Exercise requirements
Among the lines of data below, reproduce only those from the one with "Definition feedback_modulation (lambda_vec" through the one with "return exp_z / (np.sum(exp_z) + EPS)] *)", exactly as they stand, both ends included.
┌─ Data for review
(** * QPF backend: field dynamics, event graph store and semantic retriever

    A shallow embedding of the core of the QPF backend
    ([symbolic_modules/math_core.py], [q_core_modules/memory_graph.py],
    [q_core_modules/contextual_retriever.py] and the state loader of
    [main.py]) together with the properties its specification states.

    Conventions of the embedding.
    - numpy [float64] arrays are lists of real numbers: rounding is idealised
      away, the order of operations of the source is kept.  A chat turn is
      the exception: rounding decides which activation [np.argmax] takes,
      so the computed sigmoid is a parameter of the turn.
    - A numpy operation on shapes that do not fit raises [ValueError]; the
      shapes are checked as numpy checks them.
    - [np.argsort] is a parameter of the retriever, known by what numpy
      documents of it: its default sort fixes no order among equal values.
    - Python exceptions are the [None] of an [option] result, or a named
      exception of an [outcome]; a method that mutates its object returns
      the outcome together with the new state.
    - Python dictionaries and the adjacency of [networkx.DiGraph] keep
      insertion order, so they are association lists. *)

From Stdlib Require Import Reals Lra Lia List ZArith Bool Arith.
From Stdlib Require Import String Ascii Sorted Permutation DecimalString.
Import ListNotations.

Set Implicit Arguments.
Set Warnings "-register-all".

(* ================================================================== *)
(** * Field dynamics engine ([symbolic_modules/math_core.py])          *)
(* ================================================================== *)

Module MathCore.
Local Open Scope R_scope.

(** [EPS = 1e-12] *)
Definition EPS : R := / 10 ^ 12.

(** [np.sum] over a one-dimensional array. *)
Definition np_sum (l : list R) : R := fold_right Rplus 0 l.

(** [np.dot] of two vectors of equal length. *)
Definition np_dot (u v : list R) : R :=
  np_sum (map (fun p => fst p * snd p) (combine u v)).

(** [np.max]: raises [ValueError] on an empty array. *)
Definition np_max (l : list R) : option R :=
  match l with
  | [] => None
  | x :: xs => Some (fold_left Rmax xs x)
  end.

(** [np.argmax]: index of the first occurrence of the maximum; raises
    [ValueError] on an empty array.  [argmax_from] scans the tail keeping
    the best index seen so far and only moves on a strictly larger value. *)
Fixpoint argmax_from (best : nat) (bv : R) (i : nat) (l : list R) : nat :=
  match l with
  | [] => best
  | x :: xs =>
      if Rlt_dec bv x then argmax_from i x (S i) xs
      else argmax_from best bv (S i) xs
  end.

Definition np_argmax (l : list R) : option nat :=
  match l with
  | [] => None
  | x :: xs => Some (argmax_from 0%nat x 1%nat xs)
  end.

(** [activation(w) = 1.0 / (1.0 + np.exp(-w))] *)
Definition activation (w : list R) : list R :=
  map (fun wi => 1 / (1 + exp (- wi))) w.

(** The sum over axis 0 of the rows [c * row], for a list of pairs
    [(c, row)] whose rows have [D] items. *)
Definition weighted_rows (D : nat) (l : list (R * list R)) : list R :=
  fold_right (fun row acc => map (fun p => fst p + snd p) (combine row acc))
             (repeat 0 D)
             (map (fun p => map (Rmult (fst p)) (snd p)) l).

(** [project_state(a, psi) = np.sum(a[:, None] * psi_vectors, axis=0)] for
    an array [psi] of shape [(M, D)], given by its rows; [D] says how many
    columns an array without rows has.  The product broadcasts the column
    [a[:, None]] of shape [(N, 1)] against [psi]: the shapes fit when
    [N = M], when [N = 1] (the one activation scales every row) and when
    [M = 1] (the one row is scaled by every activation); otherwise numpy
    raises [ValueError], the [None] of the result.  [None] also stands for
    rows that do not all have [D] items, which is no array of that
    shape. *)
Definition project_state (D : nat) (a : list R) (psi : list (list R))
  : option (list R) :=
  if forallb (fun row => (List.length row =? D)%nat) psi then
    if (List.length a =? List.length psi)%nat
    then Some (weighted_rows D (combine a psi))
    else match a, psi with
         | [a0], _ => Some (weighted_rows D (map (fun row => (a0, row)) psi))
         | _, [row] => Some (weighted_rows D (map (fun ai => (ai, row)) a))
         | _, _ => None
         end
  else None.

(** [entropy(a)]: [p2 = a ** 2; return -np.sum(p2 * np.log(p2 + EPS))] *)
Definition entropy (a : list R) : R :=
  let p2 := map (fun ai => ai ^ 2) a in
  - np_sum (map (fun p => p * ln (p + EPS)) p2).

(** Index normalisation of a numpy subscript: a negative index counts from
    the end, anything outside [-n, n) raises [IndexError]. *)
Definition np_index (n : nat) (i : Z) : option nat :=
  if (0 <=? i)%Z then
    (if (i <? Z.of_nat n)%Z then Some (Z.to_nat i) else None)
  else
    (if (- Z.of_nat n <=? i)%Z then Some (Z.to_nat (Z.of_nat n + i)) else None).

Fixpoint add_at (l : list R) (i : nat) (d : R) : list R :=
  match l, i with
  | [], _ => []
  | x :: xs, O => (x + d) :: xs
  | x :: xs, S j => x :: add_at xs j d
  end.

(** [collapse_weights(w, collapsed_index, alpha)]:
    [w_new = (1.0 - alpha) * w; w_new[collapsed_index] += alpha] *)
Definition collapse_weights (w : list R) (collapsed_index : Z) (alpha : R)
  : option (list R) :=
  let w_new := map (Rmult (1 - alpha)) w in
  match np_index (List.length w_new) collapsed_index with
  | Some i => Some (add_at w_new i alpha)
  | None => None
  end.

(** [resonance(a, W) = float(a.T @ W @ a)]: the vector-matrix product
    [a @ W] needs as many rows in [W] as [a] has items, and its product with
    [a] needs as many columns; otherwise [@] raises [ValueError], the [None]
    of the result (which also stands for rows of unequal length, and takes
    an array without rows to have the columns wanted). *)
Definition resonance (a : list R) (W : list (list R)) : option R :=
  let n := List.length a in
  if (List.length W =? n)%nat && forallb (fun row => (List.length row =? n)%nat) W
  then Some (np_dot (weighted_rows n (combine a W)) a)
  else None.

(** [feedback_modulation(lambda_vec, F) = float(np.dot(lambda_vec, F))]:
    [np.dot] raises [ValueError] on vectors of different lengths. *)
Definition feedback_modulation (lambda_vec F : list R) : option R :=
  if (List.length lambda_vec =? List.length F)%nat
  then Some (np_dot lambda_vec F)
  else None.

(** [softmax(x)]: [z = x - np.max(x); exp_z = np.exp(z);
    return exp_z / (np.sum(exp_z) + EPS)] *)
Definition softmax (x : list R) : option (list R) :=
  match np_max x with
  | None => None
  | Some m =>
      let z := map (fun xi => xi - m) x in
      let exp_z := map exp z in
      Some (map (fun e => e / (np_sum exp_z + EPS)) exp_z)
  end.

(** [check_collapse(S, S_crit) = S > S_crit] *)
Definition check_collapse (S S_crit : R) : bool :=
  if Rlt_dec S_crit S then true else false.

(** The numeric part of [QPFAssistant.chat] (main.py): the observables of a
    turn and the weight update on collapse. *)
Record FieldState := {
  fs_w : list R;
  fs_psi : list (list R);
  fs_W : list (list R);
  fs_lambda : list R;
  fs_F : list R;
  fs_alpha : R;
  fs_S_crit : R
}.

Record Turn := {
  t_activation : list R;
  t_entropy : R;
  t_resonance : R;
  t_projected : list R;
  t_feedback : R;
  t_softmax : list R;
  t_collapsed : bool;
  t_collapsed_index : nat;
  t_prev_w : list R;
  t_new_w : list R
}.

(** The activations of a turn are the float64 values of
    [1.0 / (1.0 + np.exp(-w_i))].  Their rounding is not idealised away
    here, because it decides [np.argmax]: the activations of two large
    weights both round to [1.0], and the first of them is taken.  So the
    turn is given for any function [fl] that maps a weight to its computed
    activation; [1 / (1 + exp (- x))] is the case without rounding.
    [None] is the [ValueError] of a shape that does not fit or of an empty
    weight vector. *)
Definition chat_field (fl : R -> R) (D : nat) (st : FieldState) : option Turn :=
  let a := map fl st.(fs_w) in
  let S := entropy a in
  match resonance a st.(fs_W), project_state D a st.(fs_psi),
        feedback_modulation st.(fs_lambda) st.(fs_F),
        softmax st.(fs_w), np_argmax a with
  | Some E, Some p, Some f, Some sm, Some idx =>
      if check_collapse S st.(fs_S_crit) then
        match collapse_weights st.(fs_w) (Z.of_nat idx) st.(fs_alpha) with
        | Some w' => Some (Build_Turn a S E p f sm true idx st.(fs_w) w')
        | None => None
        end
      else Some (Build_Turn a S E p f sm false idx st.(fs_w) st.(fs_w))
  | _, _, _, _, _ => None
  end.

End MathCore.

(* ================================================================== *)
(** * Certified lower bounds on the exponential                        *)
(* ================================================================== *)

(** Numeric bounds on [exp] and [ln] are obtained from
    [(1 + x / 2^k) ^ (2^k) <= exp x], the power being computed by [k]
    squarings on integers scaled by [10^18], each rounded down. *)
Module ExpBounds.
Local Open Scope R_scope.

Definition fx_scale : Z := 10 ^ 18.

Definition fx_sq (y : Z) : Z := (y * y / fx_scale)%Z.

Fixpoint fx_sq_iter (k : nat) (y : Z) : Z :=
  match k with
  | O => y
  | S k' => fx_sq_iter k' (fx_sq y)
  end.

Definition fx_val (y : Z) : R := IZR y / IZR fx_scale.

End ExpBounds.

(* ================================================================== *)
(** * Python values and JSON documents                                 *)
(* ================================================================== *)

Module Py.

(** Exceptions the modelled code can raise. *)
Inductive exn := KeyError | TypeError | ValueError | IndexError.

(** Result of a call that may raise. *)
Inductive outcome (A : Type) :=
| Returns (a : A)
| Raises (e : exn).
Arguments Returns {A} a.
Arguments Raises {A} e.

Definition bind {A B} (m : outcome A) (f : A -> outcome B) : outcome B :=
  match m with
  | Returns a => f a
  | Raises e => Raises e
  end.

(** Keys of a dictionary: strings, integers, or some other hashable object
    (a tuple, say) that [json.dump] refuses as a key. *)
Inductive pykey :=
| KStr (s : string)
| KInt (z : Z)
| KOther (tag : string).

(** The Python values an event payload may hold ([Dict[str, Any]]): the
    JSON-native ones, tuples, and opaque objects of any other class, which
    [json.dump] cannot serialise. *)
Inductive pyval :=
| PNone
| PBool (b : bool)
| PInt (z : Z)
| PFloat (r : R)
| PStr (s : string)
| PList (l : list pyval)
| PTuple (l : list pyval)
| PDict (d : list (pykey * pyval))
| PObject (cls : string).

Definition pydict := list (pykey * pyval).

(** A JSON document, as [json.dump] writes it and [json.load] reads it. *)
Inductive json :=
| JNull
| JBool (b : bool)
| JInt (z : Z)
| JFloat (r : R)
| JStr (s : string)
| JArr (l : list json)
| JObj (members : list (string * json)).

(** Dictionary lookup and assignment on insertion-ordered association lists:
    assignment to a present key keeps its position, a new key goes last. *)
Section Assoc.
Variables (K V : Type) (eqb : K -> K -> bool).

Fixpoint assoc_get (k : K) (d : list (K * V)) : option V :=
  match d with
  | [] => None
  | (k', v) :: d' => if eqb k k' then Some v else assoc_get k d'
  end.

Fixpoint assoc_set (k : K) (v : V) (d : list (K * V)) : list (K * V) :=
  match d with
  | [] => [(k, v)]
  | (k', v') :: d' =>
      if eqb k k' then (k, v) :: d' else (k', v') :: assoc_set k v d'
  end.

Definition assoc_mem (k : K) (d : list (K * V)) : bool :=
  match assoc_get k d with Some _ => true | None => false end.
End Assoc.

Definition pykey_eqb (a b : pykey) : bool :=
  match a, b with
  | KStr s, KStr t => String.eqb s t
  | KInt x, KInt y => Z.eqb x y
  | KOther s, KOther t => String.eqb s t
  | _, _ => false
  end.

(** [d.get(key)] for a string key. *)
Definition dict_get (key : string) (d : pydict) : option pyval :=
  assoc_get pykey_eqb (KStr key) d.

(** [str(int)] *)
Definition str_of_int (z : Z) : string := NilZero.string_of_int (Z.to_int z).

(** Key coercion of [json.dump] (with the default [skipkeys=False]). *)
Definition json_key (k : pykey) : option string :=
  match k with
  | KStr s => Some s
  | KInt z => Some (str_of_int z)
  | KOther _ => None
  end.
└─
Reply to the task
Definition feedback_modulation (lambda_vec F : list R) : option R :=
  if (List.length lambda_vec =? List.length F)%nat
  then Some (np_dot lambda_vec F)
  else None.

(** [softmax(x)]: [z = x - np.max(x); exp_z = np.exp(z);
    return exp_z / (np.sum(exp_z) + EPS)] *)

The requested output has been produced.